The ebb and flow of the dancers in and out of the cavity of a stage eventually brought them back together and an element of white tulle fabric rose from their gooey environment to appear as though the smoke was now a part of them, on them, cocooning them.  Some moments the rolling smoke trails seemed controlled by the dancers, in other moments, the dancers were engulfed and turned up-side-down, disappearing, gracefully and in slow motion, fumbled into the space.  I was faced with the concepts of imprisoned seeking escape, and the sometimes unexplainable juxtaposition of life.  I felt safe, but curious of the levels upon levels that the piece laid before me.  

The flashes of waning sunlight through the apertures of the tent contributed to the meditative and hypnotic vibration of the work.  This experience asks us to discover by existing.  It takes us through a navigation of time, energy, and space with feelings of shedding, floating, reaching, and writhing.  The city became an ocean and there was no sense of being observed, no sound of breath; there was just being.  

How fortunate Denver is to house the caliber of artist that is Patrick Mueller and his company and crew.  Beyond talent and the focused rehearsal of movement is a place where the semantic relationship of humans and their environment coexist.  This is where Control Group Productions lives within art, research and development.  I invite you to be a part of what these artists offer, and I believe that you will feel enriched and inspired by the intricacies of their efforts.
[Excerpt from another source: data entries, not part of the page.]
Lemma known_other p c after w q d b :
  q <> p -> known w q d b -> known (updated p c after w) q d b.
Proof.
  intros Hne. unfold known, in_table. rewrite !queued_updated, updated_server, !bool_decide_false by congruence.
  by rewrite !Nat.add_0_r.
Qed.

Lemma known_self p c after w b :
  conn_ok b (loop_ c) after (queued (ConnectEstablished p) (functors w))
    (queued (RemoveConnection p) (functors w) + new_closes (tcp c) after) (in_table w p c) ->
  known (updated p c after w) p (mkConn (loop_ c) (name c) after) b.
Proof.
  unfold known, in_table. cbn. rewrite !queued_updated, updated_server, bool_decide_false, bool_decide_true by done.
  by rewrite Nat.add_0_r.
Qed.

(** * Steps *)

(** The invariant, except for what concerns the connection [p]. *)
Record inv_but (b : bool) (p : nat) (w : world) : Prop := mkInvBut {
  but_frame : frame w;
  but_known : forall q c, q <> p -> conns w !! q = Some c -> known w q c b;
  but_stopped : b = true -> acceptor_ (server w) = false /\ sub_loops_ (server w) = [];
  but_alive : b = false -> forall p c, conns w !! p = Some c -> alive (loop_ c) w = true;
}.

Lemma inv_inv_but b p w : inv b w -> inv_but b p w.
Proof. intros [H1 H2 H3 H4]. constructor; auto. Qed.

Lemma inv_but_inv b p w c : conns w !! p = Some c -> known w p c b -> inv_but b p w -> inv b w.
Proof.
  intros Hp Hk [H1 H2 H3 H4]. constructor; [done| |done|done].
  intros q d Hq. destruct (decide (q = p)) as [->|Hne]; [|by apply H2]. congruence.
Qed.

(** A result that keeps the invariant, unless an exception ends the program. *)
Definition fine (b : bool) (r : result) : Prop :=
  exists thrown w', r = Ret (thrown, w') /\ (thrown = None -> inv b w').

Lemma fine_return b w : inv b w -> fine b (return_ w).
Proof. intros H. by exists None, w. Qed.

(** The members of a connection, when they leave it in a stage that fits. *)
Lemma fine_on_conn b p f w c :
  inv_but b p w -> conns w !! p = Some c ->
  (exists (thrown : option Buffer.exn) c', f (tcp c) = Ret (thrown, c') /\
     (thrown = None ->
      conn_ok b (loop_ c) c' (queued (ConnectEstablished p) (functors w))
        (queued (RemoveConnection p) (functors w) + new_closes (tcp c) c') (in_table w p c))) ->
  fine b (on_conn p f w).
Proof.
  intros [Hfr Hk Hs Ha] Hp (thrown & c' & Hf & Hok). rewrite (on_conn_updated p f w c Hp), Hf. cbn [mbind outcome_bind].
  eexists _, _. split; [done|]. intros ->. specialize (Hok eq_refl).
  apply (inv_but_inv b p _ (mkConn (loop_ c) (name c) c')).
  - rewrite updated_conns. by rewrite lookup_insert_eq.
  - by apply known_self.
  - constructor.
    + by apply frame_updated.
    + intros q d Hne. rewrite updated_conns, lookup_insert_ne by done. intros Hq. apply known_other; [done|by apply Hk].
    + by rewrite updated_server.
    + intros Hb q d. unfold alive. rewrite updated_conns, updated_server. destruct (decide (q = p)) as [->|Hne].
      * rewrite lookup_insert_eq. intros [= <-]. by apply (Ha Hb p c).
      * rewrite lookup_insert_ne by done. by apply (Ha Hb).
Qed.

(** A call that keeps and evolves the connection. *)
Lemma fine_evolves b p f w c :
  inv b w -> conns w !! p = Some c -> TcpConnection.state_ (tcp c) <> TcpConnection.kConnecting ->
  good (f (tcp c)) -> ev (tcp c) (f (tcp c)) -> fine b (on_conn p f w).
Proof.
  intros Hinv Hp Hne (thrown & c' & Hf & Hwf) Hev. apply (fine_on_conn b p f w c); [by apply inv_inv_but|done|].
  exists thrown, c'. split; [done|]. intros ->. rewrite Hf in Hev.
  eapply conn_ok_evolves; [by apply (inv_known b w Hinv)|done|done|by apply Hwf].
Qed.

Lemma known_stage w p c b : known w p c b -> wf (tcp c) /\ exists s,
  stage_ok b (loop_ c) (tcp c) (queued (ConnectEstablished p) (functors w)) (queued (RemoveConnection p) (functors w))
    (in_table w p c) s.
Proof. done. Qed.

(** ** Functors *)

Lemma frame_fewer l w : (forall x, x ∈ l -> x ∈ functors w) -> frame w -> frame (set_functors l w).
Proof. intros Hl [Hf Ht Hd Hi Hn]. constructor; try done. intros loop g Hin. by apply Hf, Hl. Qed.

Lemma inv_popped b loop f l w :
  inv b w -> pop loop (functors w) = Some (f, l) -> inv_but b (subject f) (set_functors l w).
Proof.
  intros [Hfr Hk Hs Ha] Hpop. pose proof (pop_spec _ _ _ _ Hpop) as [_ Hperm]. constructor; [|clear Hs Ha|exact Hs|exact Ha].
  - apply frame_fewer; [|done]. intros x Hx. rewrite Hperm. by right.
  - intros q d Hne Hq. specialize (Hk q d Hq). unfold known in *.
    rewrite !(queued_pop loop (functors w) f l) in Hk by done.
    rewrite !bool_decide_false in Hk by (intros ->; by apply Hne). exact Hk.
Qed.

Lemma fine_established b loop p l w :
  inv b w -> pop loop (functors w) = Some (ConnectEstablished p, l) ->
  fine b (connectEstablished (Some connection_callback) p (set_functors l w)).
Proof.
  intros Hinv Hpop. pose proof (inv_popped _ _ _ _ _ Hinv Hpop) as Hbut. pose proof (pop_spec _ _ _ _ Hpop) as [Hin _].
  destruct (fr_functors w (inv_frame b w Hinv) _ _ Hin) as (c & Hp & _). cbn in Hp, Hbut.
  destruct (known_stage _ _ _ _ (inv_known b w Hinv p c Hp)) as (Hwf & s & Hs & Ht).
  rewrite !(queued_pop loop (functors w) _ l _ Hpop), bool_decide_true, bool_decide_false in Hs by done.
  destruct s; cbn in Hs; try (exfalso; lia). destruct Hs as (Hst & Hn & He & Hr & Hl & _).
  eapply fine_on_conn; [exact Hbut|exact Hp|].
  destruct (established_ok b (loop_ c) (tcp c) (in_table w p c) Hwf Hst Hn) as (thrown & c' & Hf & Hok).
  { destruct b; [by destruct Ht|by apply Ht]. }
  exists thrown, c'. split; [done|]. intros Hnone. cbn [functors set_functors].
  replace (queued _ l) with 0%nat by lia. replace (queued (RemoveConnection p) l) with 0%nat by lia. by apply Hok.
Qed.

(** Taking a connection from the table. *)
Lemma inv_but_removed p c w :
  conns w !! p = Some c -> inv_but false p w ->
  inv_but false p (set_server (set_connections (delete (name c) (connections_ (server w))) (server w)) w).
Proof.
  intros Hp [[Hf Ht Hd Hi Hn] Hk Hs Ha]. constructor; try done.
  - constructor; try done. cbn. intros n q [_ Hq]%lookup_delete_Some. by apply Ht.
  - intros q d Hne Hq. eapply conn_ok_table; [|exact (Hk q d Hne Hq)]. unfold in_table. cbn.
    rewrite lookup_delete_ne; [done|]. intros E. apply Hne. by apply (Hd q p d c).
Qed.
Shelly Chapple Clements was raised in rural Pennsylvania, in Amish Country.  She was drawn to the city of Pittsburgh through dance at the young age of 9 and never looked back.  Her dance education took her from Pittsburgh Ballet Theatre, to the National Academy of Arts in Champagne-Urbana, IL,  Shelly returned east and graduated from the renowned Pittsburgh High School for Creative and Performing Arts after which she enjoyed a professional modern dance career in San Francisco from 1990-2002.  She is a master instructor for young dancers and currently teaches ballet in Littleton and Highlands Ranch and is the Artistic Director of Youth Programs for DAMAGEDANCE.  Shelly has been a Colorado resident since 2002 and holds Bachelor’s Degrees in Spanish Interpretation and Translation, Hispanic Literature, and Theatre Dance from Colorado Mesa University, and attended the master’s program at the School of Education and Human Development at University of Colorado Denver.  Her passion for writing gives voice to the dancer who speaks not on the stage.